The trick behind illumination fronts is that, while an image may be traveling faster than light, the photons themselves never exceed light speed.
Here’s how Illumination fronts work. Imagine taking a laser pointer and flicking the point across a vast and distant wall. While the photons traveling from the laser pointer to the wall are moving at their ordinary speed, because the light hits the wall at an angle, the dot on the wall (the illumination front) always moves faster than that.
Freezing photons in midair
Next, however, the team had to find some way to capture the speedy paths of images as they zoomed across a wall.
“The key piece of equipment was the camera that allows us to essentially freeze light in motion,” Faccio told Live Science.
To catch time reversal in the act, the team created an illumination front by projecting a single line of light on a screen and moving that line across the screen faster than the speed of light. At the same time, they captured the reflected light in motion using a super-high-speed camera.

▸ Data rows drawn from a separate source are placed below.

Lemma safe_bind {A B} (m : act R A) (f : A → prog (World R) B) :
  keeps Ap m → (∀ a, safe (f a)) → safe (pbind (one m) f).
Proof. intros Hm Hf w Hw. split_and!; [by apply Hm|done|]. simpl. by destruct (m w).1. Qed.
Lemma safe_one {A} (m : act R A) : keeps Ap m → safe (one m).
Proof. intros Hm w Hw. split_and!; [by apply Hm|done|done]. Qed.
Lemma safe_dc {A} (m : act R A) (D : decomp (world_op cfg) always same_db m) : safe (dc_prog D).
Proof. apply psafe_neutral, dc_safe. Qed.
Lemma safe_or_500 {A} (p : prog (World R) A) k : safe p → (∀ a, safe (k a)) → safe (or_500_tree p k).
Proof. intros Hp Hk. apply psafe_pbind; [by apply psafe_pmap|]. by intros [a|e|]. Qed.
(** A row looked up by its key, then the rest. *)
Lemma safe_get {Row A} (f : DB → option Row) (scan : Row → A) code msg k :
  (∀ d r, f d = Some r → safe (k (scan r))) → safe (or_else_tree (pbind (one (query f)) (λ r, Leaf (Ok (scan <$> r)))) code msg k).
Proof.
  intros Hk w Hw. split_and!; [by apply keeps_query|done|]. destruct (query f w) as [[[r|]|e|] w'] eqn:Hq; simpl; try done.
  apply query_Ok in Hq as (fl & Hr & _). by apply (Hk (w_db w)).
Qed.
Lemma UpdateTenant_safe t : weight (t_ID t) ∈ weight <$> T → safe (UpdateTenant_tree t).
Proof.
  intros Ht. unfold UpdateTenant_tree. destruct (_ && _); [done|]. apply safe_bind; [apply keeps_time|]. intros now.
  apply safe_bind; [by apply update_tenant_apart|]. intros _. apply safe_one, keeps_redis.
Qed.
Lemma SetPassword_safe id pw : weight id ∈ weight <$> U → safe (SetPassword_tree id pw).
Proof.
  intros Hid. unfold SetPassword_tree. apply safe_bind; [apply keeps_hash_db|]. intros hash. apply safe_bind; [apply keeps_time|].
  intros now. apply safe_bind; [by apply update_users_apart|]. intros _. by apply safe_one, insert_history_apart.
Qed.
Lemma found_key {A} (key : A → string) id l r : first_match (λ r, ceq (key r) id) l = Some r → weight (key r) = weight id.
Proof. intros (l1 & l2 & _ & Hw & _)%first_match_Some. by apply bool_decide_eq_true in Hw. Qed.
Lemma updateTenant_safe rq : weight (rq_id rq) ∈ weight <$> T → safe (updateTenant_tree cfg rq).
Proof.
  intros Hid. apply safe_get. intros d r Hr%found_key. destruct (Decode_tenant _) as [in_|]; [|done]. destruct (claimsFrom rq) as [c|]; [|done].
  cbv zeta. apply safe_or_500; [|intros _; apply safe_dc]. apply UpdateTenant_safe.
  assert (t_ID (edit_tenant (isPlatformAdmin (c_Role c)) (scanTenant r) in_) = tr_id r) as -> by (unfold edit_tenant; by case_match). by rewrite Hr.
Qed.
Lemma store_dot_safe rq t : weight (t_ID t) ∈ weight <$> T → safe (store_dot_tree cfg rq t).
Proof. intros Ht. apply safe_or_500; [by apply UpdateTenant_safe|]. intros _. apply safe_dc. Qed.
Lemma customizeDot_safe rq : weight (rq_id rq) ∈ weight <$> T → safe (customizeDot_tree cfg rq).
Proof.
  intros Hid. apply safe_get. intros d r Hr%found_key. destruct (Decode_dot _) as [in_|]; [|done]. cbv zeta.
  destruct (_ =? "")%string; [apply store_dot_safe; simpl; by rewrite Hr|]. destruct (negb _); [done|].
  apply safe_or_500; [apply safe_dc|]. intros ex. destruct (match ex with Some _ => _ | None => _ end); [done|].
  apply store_dot_safe. simpl. by rewrite Hr.
Qed.
Lemma changePassword_safe rq c : claimsFrom rq = Some c → weight (c_Subject c) ∈ weight <$> U → safe (changePassword_tree cfg rq).
Proof.
  intros Hc Hid. unfold changePassword_tree. rewrite Hc. destruct (Decode_change _) as [in_|]; [|done].
  apply safe_get. intros d r Hr%found_key. destruct (negb _); [done|]. cbv zeta. destruct (negb _); [done|].
  apply safe_or_500; [apply safe_dc|]. intros [|]; [done|]. apply safe_or_500; [|intros _; apply safe_dc].
  apply SetPassword_safe. simpl. by rewrite Hr.
Qed.

Abbreviation asafe := (psafe (on_world (S := S) Ap) anything).
Lemma safe_lift {A} (p : prog (World R) A) : safe p → asafe (lift_prog p).
Proof. apply psafe_lift_prog. Qed.
Lemma asafe_read {A B} (m : act R A) (f : A → prog (ApiState S R) B) :
  keeps Ap m → (∀ w a, (m w).1 = Ok a → asafe (f a)) → asafe (pbind (aone m) f).
Proof.
  intros Hm Hf st Hst. specialize (Hm _ Hst). specialize (Hf (a_world st)). simpl. unfold lift, api_lift.
  destruct (m (a_world st)) as [o w]. simpl in *. split_and!; [done..|]. destruct o; simpl; auto.
Qed.
Lemma auth_safe next rq :
  (∀ now c, ParseWithClaims (APIJWTSecret cfg) now (TrimPrefix (rq_Authorization rq) "Bearer ") = Some c → asafe (next (with_claims rq c))) →
  asafe (auth_tree cfg next rq).
Proof.
  intros Hn. unfold auth_tree. cbv zeta. destruct (negb _); [done|]. apply asafe_read; [apply keeps_time|]. intros _ now _.
  destruct (ParseWithClaims _ _ _) as [c|] eqn:Hc; [|done]. destruct (negb _); [done|].
  apply asafe_read; [apply keeps_redis_read|]. intros _ n _. destruct (match n with Ok _ => _ | _ => _ end); [done|].
  apply asafe_read; [apply keeps_redis_read|]. intros _ rev _. destruct (match rev with Some _ => _ | None => _ end); [done|].
  destruct (_ && _); [done|]. by eapply Hn.
Qed.
Lemma guards_safe ms next rq c :
  forallb (λ m, match m with MAuth => false | _ => true end) ms = true → claimsFrom rq = Some c →
  (forallb (permits c (rq_id rq)) ms = true → asafe (next rq)) → asafe (mws_tree cfg ms next rq).
Proof.
  intros Hms Hc. induction ms as [|m ms IH]; intros Hn; [by apply Hn|]. cbn [forallb] in *. apply andb_prop in Hms as [Hm Hms].
  cbn [mws_tree foldr]. destruct m as [|roles|]; [done|..]; cbn [mw_tree permits] in *; rewrite Hc.
  - destruct (role_allowed _ _); [by apply IH|done].
  - destruct (isPlatformAdmin _); cbn [negb andb orb] in *; [by apply IH|]. destruct (_ =? _)%string; cbn [negb]; [by apply IH|done].
Qed.
Lemma handler_tree_safe r rq c :
  r ∈ routes → rt_mws r ≠ [] → forallb (permits c (rq_id rq)) (rt_mws r) = true → claimsFrom rq = Some c → c_Role c = RoleTenant →
  c_TID c ∈ T → c_Subject c ∈ U → asafe (handler_tree cfg (rt_endpoint r) rq).
Proof.
  intros Hr Hne Hp Hc Hrole HT HU. destruct (writes (rt_endpoint r)) eqn:Hw.
  - destruct (tenant_routes r c (rq_id rq) Hr Hne Hp Hrole Hw) as [->|[[-> | ->] Hid]]; apply safe_lift.
    + apply (changePassword_safe rq c); [done|]. by apply list_elem_of_fmap_2.
    + apply updateTenant_safe. rewrite <-Hid. by apply list_elem_of_fmap_2.
    + apply customizeDot_safe. rewrite <-Hid. by apply list_elem_of_fmap_2.
  - pose proof (psafe_neutral_api _ (apart T U d0) (dc_safe (read_steps cfg (rt_endpoint r) rq))) as Hs.
    destruct (rt_endpoint r); try discriminate Hw; exact Hs.
Qed.
End safe_trees.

The camera snapped photos in a few picoseconds, or trillionths of a second, during which time photons travel just a few feet.
Sure enough, the camera captured the line on the wall moving in the opposite direction from the way they moved the line, as if it had traveled backward in time.
Self-annihilating twins
In a second experiment, the team verified an even more bizarre effect, called pair creation and annihilation. (Robert Nemiroff, a physicist at Michigan Technological University, predicted this effect for astronomical objects in a study posted online in May 2015 in the preprint journal arXiv.)
Faccio and his colleagues had an illumination front travel across a curved screen. As the speed of the projected lines exceeded light speed, a pair of lines was created, and the two lines moved away from each other. Using a different curvature, the pair of lines moved toward each other, merged and then annihilated each other, the researchers reported Friday (April 15) in the journal Science Advances.
The findings may have implications for the researchers’ corner-peering cameras. This kind of “supersight” requires scientists to analyze the paths that light particles take as they bounce and scatter off various objects. Normally, light travels so fast that, to the human eye, the light coming from many different locations seems to appear instantaneously, making it impossible for the eye to resolve these different light paths and “see” behind corners.
But because high-speed cameras can capture the light in motion, researchers can reconstruct the shape of objects that might not be in the immediate line of sight. However, the mathematical calculation of these paths would need to account for the possibility that some of the light rays they see are time-reversed, because they are coming from an illumination front, Faccio said.
The new findings apply to any type of wave, Faccio said. For instance, there may be certain instances when a seismic wave bounces off a slanted piece of rock deep below Earth’s surface, pointing to earthquake activity in one direction, when, in fact, the temblor occurred in the opposite direction, Faccio said.
The new paper also has some other interesting implications, said Nemiroff, who was not involved in the current study.
“I am not sure that either Lord Rayleigh nor [the paper’s authors] were aware that sonic booms are the sound equivalent of illumination-front pair-creation events,” Nemiroff told Live Science in an email. “With light, you first see a flash when a pair event is created, but with sound, you hear a boom.”